May 8, 2003 -- "The Recruit" is a spy thriller starring Al Pacino which has more twists in its plot than a sailor's knot. The tagline for the movie is "Nothing is what it seems," a phrase repeated like a mantra throughout the movie. The movie clearly challenges the viewer to untangle the mystery, and it is a tough knot to untangle.
The movie is, essentially, a con game, similar to movies like "Spy Game," "The Game," "House of Games" and "The Spanish Prisoner," but with more action and some romance. The con is needed in order to adequately test CIA recruits. If the recruit knows it is only a test, he reacts differently than he would in a real world situation. Some pretty elaborate cons are used to convince the recruits that the test isn't a test at all, but a real spy situation. Al Pacino ("Insomnia") stars as Walter Burke, a CIA recruiter, who approaches MIT grad James Clayton (played by Colin Farrell of "Daredevil"). Clayton, a computer whiz, would make a great spy, Burke says. Clayton, of course, could make a lot more money in the private sector, but is intrigued by the idea that his father may have been a CIA agent and Burke may have information about his father's death.
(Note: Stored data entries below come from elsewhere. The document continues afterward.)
(* ===== verification/EvmTheorems.v ===== *)
(** * Theorems about the EVM bridge client

    The slots of packets in the router, the transactions it builds, finality against a
    chain, and its loops on a ticker. *)

From S2P Require Import Prelude Db Transfer Config World Logic Once GoLib GoFloat CosmosClient EvmClient.
From S2P Require Import ClientContract ClientWorld.

(** ** Slots *)

Lemma string_bytes_inj s s' : string_bytes s = string_bytes s' -> s = s'.
Proof.
  intros H. unfold string_bytes in H. apply list_fmap_eq_inj in H.
  - by rewrite <- (String.string_of_list_ascii_of_string s), H, String.string_of_list_ascii_of_string.
  - intros a b Hab. apply Nat2Z.inj in Hab. by rewrite <- (Ascii.ascii_nat_embedding a), Hab, Ascii.ascii_nat_embedding.
Qed.

(** [binary.BigEndian.Uint64] *)
Definition from_big_endian (bz : bytes) : Z := foldl (fun n b => 256 * n + b) 0 bz.

Lemma big_endian_roundtrip n : 0 <= n < 2 ^ 64 -> from_big_endian (Uint64ToBigEndian n) = n.
Proof.
  intros Hn. unfold from_big_endian, Uint64ToBigEndian. cbn -[Z.shiftr Z.mul Z.modulo].
  rewrite !Z.shiftr_div_pow2 by lia. change (8 * 7) with 56. change (8 * 6) with 48. change (8 * 5) with 40.
  change (8 * 4) with 32. change (8 * 3) with 24. change (8 * 2) with 16. change (8 * 1) with 8. change (8 * 0) with 0.
  rewrite Z.pow_0_r, Z.div_1_r. Z.to_euclidean_division_equations. lia.
Qed.

(** Two packets, or the receipt and the commitment of one, never share a slot of the
    router: their paths differ before they are hashed. *)
Lemma commitment_path_inj client client' kind kind' n n' :
  0 <= n < 2 ^ 64 -> 0 <= n' < 2 ^ 64 ->
  commitmentPath client kind n = commitmentPath client' kind' n' -> client = client' /\ kind = kind' /\ n = n'.
Proof.
  intros Hn Hn' H. unfold commitmentPath, encodePacked in H. rewrite !app_nil_r in H.
  apply app_inj_2 in H as [Hs H]; [|reflexivity].
  pose proof (f_equal (hd 0) H) as Hk. pose proof (f_equal (@tail Z) H) as Ht.
  change (Uint64ToBigEndian n = Uint64ToBigEndian n') in Ht.
  split; [by apply string_bytes_inj|]. split; [done|].
  by rewrite <- (big_endian_roundtrip n Hn), <- (big_endian_roundtrip n' Hn'), Ht.
Qed.

(** ** Transactions *)

Section Submit.
Context {W : Type} {E : Env W} (lib : EVMLib) (node : EVMNode W) (c : EVMBridgeClient).

(** What every transaction the client hands to its signer is like, for the nonces the
    node reports. *)
Definition well_built (pending confirmed : Z -> Prop) (bz : bytes) (to : bytes) (tx : DynamicFeeTx) : Prop :=
  tx_To tx = to /\ tx_Data tx = bz /\
  (exists p n, pending p /\ confirmed n /\ (tx_Nonce tx = p \/ tx_Nonce tx = n) /\
     (n <= p -> n <= tx_Nonce tx <= n + maxPendingAndConfirmedNonceDifference)) /\
  (gasFeeCapMultiplier c = None -> gasTipCapMultiplier c = None -> tx_GasTipCap tx <= tx_GasFeeCap tx).

Lemma wp_selectNonce p n Q (s : Sys W) :
  (forall nonce s', (nonce = p \/ nonce = n) ->
     (n <= p -> n <= nonce <= n + maxPendingAndConfirmedNonceDifference) -> Q (Ok nonce) s') ->
  wp (EVM.selectNonceWithFallback c p n) Q s.
Proof.
  intros HQ. unfold EVM.selectNonceWithFallback.
  destruct (bool_decide (n < p) && _) eqn:Eb.
  - apply andb_true_iff in Eb as [H1%bool_decide_eq_true H2%bool_decide_eq_true].
    apply wp_bind, wp_emit, wp_bind, wp_emit, wp_ret, HQ; [auto|]. unfold maxPendingAndConfirmedNonceDifference in *. lia.
  - apply wp_ret, HQ; [auto|]. intros Hle. apply andb_false_iff in Eb.
    destruct Eb as [H%bool_decide_eq_false|H%bool_decide_eq_false]; unfold maxPendingAndConfirmedNonceDifference in *; lia.
Qed.

Lemma newTx_well_built bz address (pending confirmed : Z -> Prop) s :
  (forall w p, fst (PendingNonceAt node (signerAddress c) w) = inr p -> pending p) ->
  (forall w n, fst (NonceAt node (signerAddress c) w) = inr n -> confirmed n) ->
  (forall w h b, fst (HeaderByNumber node None w) = inr h -> BaseFee h = Some b -> 0 <= b) ->
  wp (EVM.newTx lib node c bz address) (fun r _ => match r with
    | Ok tx => well_built pending confirmed bz (HexToAddress lib address) tx
    | _ => True end) s.
Proof.
  intros Hp Hn Hb. unfold EVM.newTx. apply wp_bind, wp_wrap, wp_call. intros [e|h] w1 H1; [done|].
  apply wp_bind, wp_wrap, wp_call. intros [e|tip] w2 H2; [done|].
  destruct (BaseFee h) as [base|] eqn:Ebase; [|by apply wp_panic].
  apply wp_bind, wp_wrap, wp_call. intros [e|code] w3 H3; [done|].
  case_bool_decide; [by apply wp_fail|].
  apply wp_bind, wp_wrap, wp_call. intros [e|gas] w4 H4; [done|].
  apply wp_bind, wp_wrap, wp_call. intros [e|p] w5 H5; [done|].
  apply wp_bind, wp_wrap, wp_call. intros [e|n] w6 H6; [done|].
  apply wp_bind, wp_selectNonce. intros nonce s' Ho Hr. apply wp_ret. split; [done|]. split; [done|]. split.
  - exists p, n. cbn [world] in *. split; [eapply Hp; by rewrite H5|]. split; [eapply Hn; by rewrite H6|]. by split.
  - intros Hf Ht. cbn. unfold EVM.adjustGasFeeCap, EVM.adjustGasTipCap. rewrite Hf, Ht. cbn.
    assert (0 <= base) by (eapply Hb; [by rewrite H1 | done]). lia.
Qed.


End Submit.

(** ** Finality *)

(** A chain at one moment: its latest and its finalized block, and the time of every
    block in seconds. *)
Record evm_chain := mkEvmChain {
  latest : Z;
  finalized : Z;
  time_at : Z -> Z;
}.

Record wf_chain (ch : evm_chain) : Prop := {
  chain_finalized : 0 <= finalized ch <= latest ch;
  chain_latest : latest ch < 2 ^ 63;
  chain_times : forall n, 0 <= n <= latest ch -> 0 <= time_at ch n < 2 ^ 63;
  chain_ordered : forall n m, 0 <= n -> n <= m -> m <= latest ch -> time_at ch n <= time_at ch m;
}.

(** A block that finality counts as final: the chain's own notion, or blocks of at least
    the given depth. *)
Definition final (ch : evm_chain) (offset : option Z) (n : Z) : Prop :=
  match offset with
  | None => n <= finalized ch
  | Some o => n + o <= latest ch
  end.

Section Finality.
Context {W : Type} {E : Env W} (lib : EVMLib) (node : EVMNode W) (ch : evm_chain).

(** The node shows this chain. *)
Record shows : Prop := {
  shows_latest : forall w, exists h, fst (HeaderByNumber node None w) = inr h /\
    Header_Number h = latest ch /\ Header_Time h = time_at ch (latest ch);
  shows_finalized : forall w, exists h, fst (HeaderByNumber node (Some FinalizedBlockNumber) w) = inr h /\
    Header_Number h = finalized ch /\ Header_Time h = time_at ch (finalized ch);
  shows_block : forall n w, 0 <= n <= latest ch -> exists h, fst (HeaderByNumber node (Some n) w) = inr h /\
    Header_Number h = n /\ Header_Time h = time_at ch n;
}.

Lemma to_int64_small n : - 2 ^ 63 <= n < 2 ^ 63 -> to_int64 n = n.
Proof. intros H. unfold to_int64, wrapS. rewrite Z.mod_small; lia. Qed.
Lemma to_uint64_small n : 0 <= n < 2 ^ 64 -> to_uint64 n = n.
Proof. intros H. unfold to_uint64, wrapU. by rewrite Z.mod_small. Qed.

Context (Hwf : wf_chain ch) (Hshows : shows).

Lemma wp_header n h Q s :
  (forall w, exists x, fst (HeaderByNumber node n w) = inr x /\ Header_Number x = h /\ Header_Time x = time_at ch h) ->
  (forall x s', Header_Number x = h -> Header_Time x = time_at ch h -> Q (Ok x) s') ->
  wp (call (HeaderByNumber node n)) Q s.
Proof.
  intros Hx HQ. apply wp_call. intros r w Hr. destruct (Hx (world s)) as (x & H1 & H2 & H3).
  rewrite Hr in H1. cbn in H1. subst r. by apply HQ.
Qed.

Lemma evm_tx_final h b rc offset s :
  0 <= b <= latest ch -> (forall o, offset = Some o -> 0 <= o < 2 ^ 64) -> Receipt_BlockNumber rc = b ->
  (forall w, fst (TransactionReceipt node (HexToHash lib h) w) = inr (Some rc)) ->
  wp (EVM.IsTxFinalized lib node h offset) (fun r _ => exists ok, r = Ok ok /\ (ok = true <-> final ch offset b)) s.
Proof.
  intros Hb Ho Hrc Hr. unfold EVM.IsTxFinalized. apply wp_bind, wp_try, wp_call. intros r w Hcall.
  pose proof (Hr (world s)) as Hr'. rewrite Hcall in Hr'. cbn in Hr'. subst r. apply wp_bind, wp_ret.
  destruct Hwf as [Hf Hl Ht _]. destruct offset as [o|].
  - apply wp_bind, wp_wrap. apply (wp_header _ (latest ch)); [apply Hshows|]. intros x s' Hx _. apply wp_ret.
    eexists. split; [done|]. rewrite Hx, Hrc, !to_uint64_small by lia. specialize (Ho o eq_refl).
    rewrite andb_true_iff, !bool_decide_eq_true. cbn. lia.
  - apply wp_bind, wp_wrap. apply (wp_header _ (finalized ch)); [apply Hshows|]. intros x s' Hx _. apply wp_ret.
    eexists. split; [done|]. rewrite Hx, Hrc, to_int64_small by lia. by rewrite bool_decide_eq_true.
Qed.

Lemma evm_timestamp_final ts offset s :
  (forall o, offset = Some o -> 0 <= o < 2 ^ 64) ->
  wp (EVM.IsTimestampFinalized node ts offset) (fun r _ => exists ok, r = Ok ok /\
    (ok = true <-> exists n, 0 <= n <= latest ch /\ final ch offset n /\ ts <= time_at ch n * Second)) s.
Proof.
  intros Ho. unfold EVM.IsTimestampFinalized. destruct Hwf as [Hf Hl Ht Hord].
  assert (Hfinal : forall m x ok, 0 <= m <= latest ch -> (forall n, 0 <= n <= latest ch -> final ch offset n <-> n <= m) ->
    Header_Time x = time_at ch m -> ok = negb (time_Before (time_Unix (Header_Time x)) ts) ->
    (ok = true <-> exists n, 0 <= n <= latest ch /\ final ch offset n /\ ts <= time_at ch n * Second)).
  { intros m x ok Hm Hfin Hx ->. rewrite Hx. unfold time_Before, time_Unix.
    specialize (Ht m Hm) as Htm. rewrite to_int64_small by lia. rewrite negb_true_iff, bool_decide_eq_false. split.
    - intros H. exists m. split; [done|]. split; [apply Hfin; lia|]. lia.
    - intros (n & Hn & Hfn & Hts). apply Hfin in Hfn; [|done]. specialize (Hord n m). unfold Second, Millisecond, Microsecond in *. nia. }
  destruct offset as [o|].
  - specialize (Ho o eq_refl). apply wp_bind, wp_wrap. apply (wp_header _ (latest ch)); [apply Hshows|].
    intros x s' Hx _. rewrite Hx, to_uint64_small by lia. case_bool_decide.
    + apply wp_ret. exists false. split; [done|]. split; [done|]. intros (n & Hn & Hfn & _). cbn in Hfn. lia.
    + apply wp_bind, wp_wrap. rewrite to_int64_small by lia.
      apply (wp_header _ (latest ch - o)); [intros w; apply Hshows; lia|]. intros y s2 Hy Hty. apply wp_ret.
      eexists. split; [done|]. eapply Hfinal; [| |exact Hty|done]; [lia|]. intros n Hn. cbn. lia.
  - apply wp_bind, wp_wrap. apply (wp_header _ (finalized ch)); [apply Hshows|]. intros y s2 Hy Hty. apply wp_ret.
    eexists. split; [done|]. eapply Hfinal; [| |exact Hty|done]; [lia|]. intros n Hn. cbn. lia.
Qed.

End Finality.

(** C29: finality on an EVM chain.  Against a node that shows a chain, a transaction
    counts as finalized exactly when its block is at or below the finalized one, or, with
    an offset, when at least that many blocks were built on it; a time counts as
    finalized exactly when some block that is final in the same sense is not earlier.
    Neither fails or panics, for every offset a uint64 can hold. *)
Theorem evm_finality {W} (lib : EVMLib) (node : EVMNode W) ch h rc ts offset s :
  wf_chain ch -> shows node ch -> (forall o, offset = Some o -> 0 <= o < 2 ^ 64) ->
  0 <= Receipt_BlockNumber rc <= latest ch ->
  (forall w, fst (TransactionReceipt node (HexToHash lib h) w) = inr (Some rc)) ->
  wp (EVM.IsTxFinalized lib node h offset) (fun r _ => exists ok, r = Ok ok /\
    (ok = true <-> final ch offset (Receipt_BlockNumber rc))) s /\
  wp (EVM.IsTimestampFinalized node ts offset) (fun r _ => exists ok, r = Ok ok /\
    (ok = true <-> exists n, 0 <= n <= latest ch /\ final ch offset n /\ ts <= time_at ch n * Second)) s.
Proof. intros Hw Hs Ho Hb Hr. split; [by eapply evm_tx_final | by apply evm_timestamp_final]. Qed.

(** ** Loops on a ticker *)

Section Wait.
Context {W : Type} {E : Env W} (lib : EVMLib) (node : EVMNode W).

(** The time of the latest block moves on by at least [d] with every tick until it is
    past [goal]. *)
Record evm_advances (chain_time : W -> Z) (d goal : Z) : Prop := {
  evm_wait_advances : forall t w, fst (wait node t w) = inr tt /\
    Z.min (chain_time w + d) (goal + 1) <= chain_time (snd (wait node t w));
  evm_header_advances : forall w, exists h, fst (HeaderByNumber node None w) = inr h /\
    time_Unix (Header_Time h) = chain_time w /\ chain_time w <= chain_time (snd (HeaderByNumber node None w));
  evm_clock_advances : forall w, chain_time w <= chain_time (snd (clock w));
}.

Lemma evm_waitForChain_ends chain_time d ticks : forall tick now s,
  evm_advances chain_time d now -> (0 < ticks)%nat -> now - chain_time (world s) < Z.of_nat ticks * d ->
  wp (EVM.waitForChain node ticks tick now) (fun r _ => r = Ok true) s.
Proof.
  induction ticks as [|ticks IH]; intros tick now s Ha Hpos Hlt; [lia|].
  cbn [EVM.waitForChain]. apply wp_bind, wp_call. intros r w Hw.
  destruct (evm_wait_advances _ _ _ Ha tick (world s)) as [H1 H2]. rewrite Hw in H1, H2. cbn in H1, H2. subst r.
  apply wp_bind, wp_wrap, wp_call. cbn [world]. intros r w' Hh.
  destruct (evm_header_advances _ _ _ Ha w) as (h & H3 & H4 & H5). rewrite Hh in H3, H5. cbn in H3, H5. subst r.
  unfold time_After. case_bool_decide as Hafter; [by apply wp_ret|].
  apply wp_bind. unfold Since. apply wp_bind, wp_Now. cbn [world]. intros t w'' Hc. apply wp_ret.
  pose proof (evm_clock_advances _ _ _ Ha w') as H6. rewrite Hc in H6. cbn in H6.
  assert (Hgo : forall s', world s' = w'' -> wp (EVM.waitForChain node ticks Second now) (fun r _ => r = Ok true) s').
  { intros s' Hs'. destruct ticks as [|ticks']; [exfalso; lia|]. apply IH; [done | lia | rewrite Hs'; nia]. }
  apply wp_bind. case_bool_decide; apply wp_emit; by apply Hgo.
Qed.

Lemma evm_waitForTx_waits ticks : forall start hash s,
  (forall t w, fst (wait node t w) = inr tt) ->
  (forall w, exists e, fst (TransactionReceipt node (HexToHash lib hash) w) = inl e) ->
  wp (EVM.waitForTx lib node ticks start hash) (fun r _ => r = Ok false) s.
Proof.
  induction ticks as [|ticks IH]; intros start hash s Hwait Hr; [by apply wp_ret|].
  cbn [EVM.waitForTx]. apply wp_bind, wp_call. intros r w Hw. specialize (Hwait (3 * Second) (world s)) as H1.
  rewrite Hw in H1. cbn in H1. subst r. apply wp_bind, wp_try, wp_call. cbn [world]. intros r w' Hr'.
  destruct (Hr w) as [e He]. rewrite Hr' in He. cbn in He. subst r. by apply IH.
Qed.

End Wait.

(** ** The theorems at work *)

Module EvmExamples.
Import ClientWorld.


Definition chain10 : evm_chain := mkEvmChain 10 8 (fun _ => 100).

Lemma evm_finality_witness :
  wp (EVM.IsTxFinalized evm_lib (evm_node good_evm) "ab" (Some 5)) (fun r _ => exists ok, r = Ok ok /\
    (ok = true <-> final chain10 (Some 5) 5)) (mkSys w0 db.empty_DB []).
Proof.
  apply (evm_finality evm_lib (evm_node good_evm) chain10 "ab" receipt1 0 (Some 5)).
  - split; cbn; lia.
  - split; [by intros w; eexists | by intros w; eexists |].
    intros n w Hn. eexists. split; [reflexivity|]. cbn in *. rewrite bool_decide_false by lia. done.
  - intros o [= <-]. lia.
  - cbn. lia.
  - done.
Defined.

End EvmExamples.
Clayton is recruited into the CIA spy training program. He is attracted to another trainee, Layla Moore (Bridget Moynahan ("The Sum of All Fears"). The two become involved romantically and also become involved in an intricate spy game. Is it real, or is it just another test? There is a whole lot of chasing on foot and in cars, shootings, sneaking, following and spying via bugs and computers. The paranoia of the secret world of the CIA gets a grip on everyone in the movie. The pervasive fear and suspicion of the situation is reminiscent of the mantra of the X Files: "Trust no one."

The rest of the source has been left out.